[What the exercise asks] Extract all data as written.

Input material Block Start

Lemma mongo_Get_found (id : string) (w : World DB) (r : SingleResult T)
    (b : DB) (u : T) :
  FindOne (RedisMongo.c s) id (backend w) = (r, b) →
  sr_Err r = None → sr_Decode r zero = (u, None) →
  Get id w = (Done (u, true, None),
              mkWorld b (redis w) (trace w ++ [Backend MgFindOne])).
Proof.
  intros Hf He Hd. unfold RedisMongo.Get. run. rewrite Hf, He, Hd. reflexivity.
Qed.

Lemma mongo_Create_backend_error (u : T) (e : err) (b' : DB) (w : World DB) :
  IsNullID (GetID u) = false →
  InsertOne (RedisMongo.c s) u (backend w) = (Some e, b') →
  Create (Some u) w =
    (Done (Some u, Some e), mkWorld b' (redis w) (trace w ++ [Backend MgInsertOne])).
Proof.
  intros Hid Hins. unfold RedisMongo.Create. rewrite Hid. run.
  rewrite Hins. reflexivity.
Qed.

Lemma mongo_Create_fresh_backend_error (u u' : T) (hex : string) (e : err)
    (b1 b2 : DB) (w : World DB) :
  IsNullID (GetID u) = true →
  NewObjectIDHex (RedisMongo.c s) (backend w) = (hex, b1) →
  reflect_SetString (idField (RedisMongo.base s)) hex u = Done u' →
  InsertOne (RedisMongo.c s) u' b1 = (Some e, b2) →
  Create (Some u) w =
    (Done (Some u', Some e),
     mkWorld b2 (redis w) (trace w ++ [Backend MgNewObjectID; Backend MgInsertOne])).
Proof.
  intros Hid Hhex Hset Hins. unfold RedisMongo.Create. rewrite Hid. run.
  rewrite Hhex. simpl. rewrite Hset. simpl. rewrite Hins. simpl.
  rewrite <- app_assoc. reflexivity.
Qed.

Lemma mongo_Update_backend_error (id : string) (values : Any)
    (m : list (string * Any)) (n : Z) (e : err) (b' : DB) (w : World DB) :
  IsNullID id = false →
  (∃ old found, (Get id w).1 = Done (old, found, None)) →
  as_map values = Some m →
  UpdateOne (RedisMongo.c s) id m (FindOne (RedisMongo.c s) id (backend w)).2
    = ((n, Some e), b') →
  Update id values w =
    (Done (0, Some e),
     mkWorld b' (redis w) (trace w ++ [Backend MgFindOne; Backend MgUpdateOne])).
Proof.
  intros Hid (old & fnd & Hget) Hmap Hupd.
  destruct (mongo_Get_run id w) as [res Hrun].
  rewrite Hrun in Hget. simpl in Hget. injection Hget as ->.
  unfold RedisMongo.Update. rewrite Hid. unfold mbind, M_bind at 1.
  rewrite Hrun. rewrite Hmap. rewrite foldl_snoc. simpl.
  run. rewrite Hupd. simpl. rewrite <- app_assoc. reflexivity.
Qed.

(** The replace path of [Save]: one [FindOne], one [FindOneAndReplace], and
    nothing for the cache. *)
Lemma mongo_Save_replace_run (u old : T) (r0 r1 : SingleResult T)
    (b1 b2 : DB) (w : World DB) :
  IsNullID (GetID u) = false →
  FindOne (RedisMongo.c s) (GetID u) (backend w) = (r0, b1) →
  sr_Err r0 = None → sr_Decode r0 zero = (old, None) →
  FindOneAndReplace (RedisMongo.c s) (GetID u) u b1 = (r1, b2) →
  RedisMongo.Save MakeCacheKey reflect_SetString s (Some u) w =
    (Done (Some u, sr_Err r1),
     mkWorld b2 (redis w)
       (trace w ++ [Backend MgFindOne; Backend MgFindOneAndReplace])).
Proof.
  intros Hid Hf He Hd Hrep. unfold RedisMongo.Save. rewrite Hid.
  unfold mbind, M_bind at 1.
  rewrite (mongo_Get_found (GetID u) w r0 b1 old Hf He Hd). simpl.
  run. rewrite Hrep. simpl. rewrite <- app_assoc. reflexivity.
Qed.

Input material Block End

[Expected answer]
Lemma mongo_Get_found (id : string) (w : World DB) (r : SingleResult T)
    (b : DB) (u : T) :
  FindOne (RedisMongo.c s) id (backend w) = (r, b) →
  sr_Err r = None → sr_Decode r zero = (u, None) →
  Get id w = (Done (u, true, None),
              mkWorld b (redis w) (trace w ++ [Backend MgFindOne])).
Proof.
  intros Hf He Hd. unfold RedisMongo.Get. run. rewrite Hf, He, Hd. reflexivity.
Qed.

Lemma mongo_Create_backend_error (u : T) (e : err) (b' : DB) (w : World DB) :
  IsNullID (GetID u) = false →
  InsertOne (RedisMongo.c s) u (backend w) = (Some e, b') →
  Create (Some u) w =
    (Done (Some u, Some e), mkWorld b' (redis w) (trace w ++ [Backend MgInsertOne])).
Proof.
  intros Hid Hins. unfold RedisMongo.Create. rewrite Hid. run.
  rewrite Hins. reflexivity.
Qed.

Lemma mongo_Create_fresh_backend_error (u u' : T) (hex : string) (e : err)
    (b1 b2 : DB) (w : World DB) :
  IsNullID (GetID u) = true →
  NewObjectIDHex (RedisMongo.c s) (backend w) = (hex, b1) →
  reflect_SetString (idField (RedisMongo.base s)) hex u = Done u' →
  InsertOne (RedisMongo.c s) u' b1 = (Some e, b2) →
  Create (Some u) w =
    (Done (Some u', Some e),
     mkWorld b2 (redis w) (trace w ++ [Backend MgNewObjectID; Backend MgInsertOne])).
Proof.
  intros Hid Hhex Hset Hins. unfold RedisMongo.Create. rewrite Hid. run.
  rewrite Hhex. simpl. rewrite Hset. simpl. rewrite Hins. simpl.
  rewrite <- app_assoc. reflexivity.
Qed.

Lemma mongo_Update_backend_error (id : string) (values : Any)
    (m : list (string * Any)) (n : Z) (e : err) (b' : DB) (w : World DB) :
  IsNullID id = false →
  (∃ old found, (Get id w).1 = Done (old, found, None)) →
  as_map values = Some m →
  UpdateOne (RedisMongo.c s) id m (FindOne (RedisMongo.c s) id (backend w)).2
    = ((n, Some e), b') →
  Update id values w =
    (Done (0, Some e),
     mkWorld b' (redis w) (trace w ++ [Backend MgFindOne; Backend MgUpdateOne])).
Proof.
  intros Hid (old & fnd & Hget) Hmap Hupd.
  destruct (mongo_Get_run id w) as [res Hrun].
  rewrite Hrun in Hget. simpl in Hget. injection Hget as ->.
  unfold RedisMongo.Update. rewrite Hid. unfold mbind, M_bind at 1.
  rewrite Hrun. rewrite Hmap. rewrite foldl_snoc. simpl.
  run. rewrite Hupd. simpl. rewrite <- app_assoc. reflexivity.
Qed.

(** The replace path of [Save]: one [FindOne], one [FindOneAndReplace], and
    nothing for the cache. *)
Lemma mongo_Save_replace_run (u old : T) (r0 r1 : SingleResult T)
    (b1 b2 : DB) (w : World DB) :
  IsNullID (GetID u) = false →
  FindOne (RedisMongo.c s) (GetID u) (backend w) = (r0, b1) →
  sr_Err r0 = None → sr_Decode r0 zero = (old, None) →
  FindOneAndReplace (RedisMongo.c s) (GetID u) u b1 = (r1, b2) →
  RedisMongo.Save MakeCacheKey reflect_SetString s (Some u) w =
    (Done (Some u, sr_Err r1),
     mkWorld b2 (redis w)
       (trace w ++ [Backend MgFindOne; Backend MgFindOneAndReplace])).
Proof.
  intros Hid Hf He Hd Hrep. unfold RedisMongo.Save. rewrite Hid.
  unfold mbind, M_bind at 1.
  rewrite (mongo_Get_found (GetID u) w r0 b1 old Hf He Hd). simpl.
  run. rewrite Hrep. simpl. rewrite <- app_assoc. reflexivity.
Qed.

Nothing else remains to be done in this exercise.